──────── Extracted material

(* ===== verification/BinderCount.v ===== *)
(** * The reference counts of binder

    The counters of nodes and references agree with what there is ([counts]): a node counts
    its references that are strong, and the holders of local references, which are buffers
    ([Hs] for strong, [Hw] for weak ones), acknowledgements that the owner has not sent yet and,
    for the context manager, the driver.  The functions of BinderNodes.v that give the records
    after each operation keep this. *)
From stdpp Require Import prelude gmap list.
From Stdlib Require Import ZArith Lia ZifyBool.
From S2P Require Import Prelude BinderRef BinderNodes.
Open Scope Z_scope.

Module BinderCount.
Import BinderRef BinderNodes.
Implicit Types (N : gmap Z binder_node) (R : gmap Z binder_ref) (nd : binder_node) (rf : binder_ref) (Hs Hw : list Z) (X mgr : Z) (Y : option Z).

Definition weight R (r : Z) : Z := match R !! r with Some rf => if strong rf =? 0 then 0 else 1 | None => 0 end.
Definition strong_count R (l : list Z) : Z := foldr (λ r a, weight R r + a) 0 l.
Definition held (n : Z) (H : list Z) : Z := Z.of_nat (length (filter (λ x, x = n) H)).

(** [X] is a process whose buffers do not count any more, [Y] a dead node that may have lost
    its last reference. *)
Record counts X Y mgr N R Hs Hw : Prop := {
  co_ref : forall r rf, R !! r = Some rf -> exists nd, N !! r_node rf = Some nd /\ r ∈ refs nd;
  co_range : forall r rf, R !! r = Some rf -> 0 <= strong rf < 2 ^ 31 /\ 0 <= weak rf < 2 ^ 31;
  co_refs : forall n nd, N !! n = Some nd -> NoDup (refs nd) /\ (forall r, r ∈ refs nd -> exists rf, R !! r = Some rf /\ r_node rf = n) /\ internal_strong_refs nd = strong_count R (refs nd);
  co_flags : forall n nd, N !! n = Some nd -> (pending_strong_ref nd = true -> has_strong_ref nd = true) /\ (pending_weak_ref nd = true -> has_weak_ref nd = true);
  co_live : forall n nd, N !! n = Some nd -> n_proc nd <> 0 -> n_proc nd <> X ->
    local_strong_refs nd = held n Hs + Z.b2z (pending_strong_ref nd) + Z.b2z (n =? mgr) /\ local_weak_refs nd = held n Hw + Z.b2z (pending_weak_ref nd) + Z.b2z (n =? mgr);
  co_dead : forall n nd, N !! n = Some nd -> n_proc nd = 0 -> local_strong_refs nd = 0 /\ local_weak_refs nd = 0 /\ (Y <> Some n -> refs nd <> []);
  co_held : forall n, n ∈ Hs \/ n ∈ Hw -> exists nd, N !! n = Some nd /\ n_proc nd <> 0 /\ n_proc nd <> X;
  co_mgr : mgr <> 0 -> exists nd, N !! mgr = Some nd /\ n_proc nd <> 0 /\ n_proc nd <> X /\ has_strong_ref nd = true /\ has_weak_ref nd = true;
}.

────────────────

What the exercise asks - Both the line containing "co_live : forall" and the line containing "co_dead : forall" belong in the answer. Print them and every line above that falls between them exactly, and no others.

Task solution -
  co_live : forall n nd, N !! n = Some nd -> n_proc nd <> 0 -> n_proc nd <> X ->
    local_strong_refs nd = held n Hs + Z.b2z (pending_strong_ref nd) + Z.b2z (n =? mgr) /\ local_weak_refs nd = held n Hw + Z.b2z (pending_weak_ref nd) + Z.b2z (n =? mgr);
  co_dead : forall n nd, N !! n = Some nd -> n_proc nd = 0 -> local_strong_refs nd = 0 /\ local_weak_refs nd = 0 /\ (Y <> Some n -> refs nd <> []);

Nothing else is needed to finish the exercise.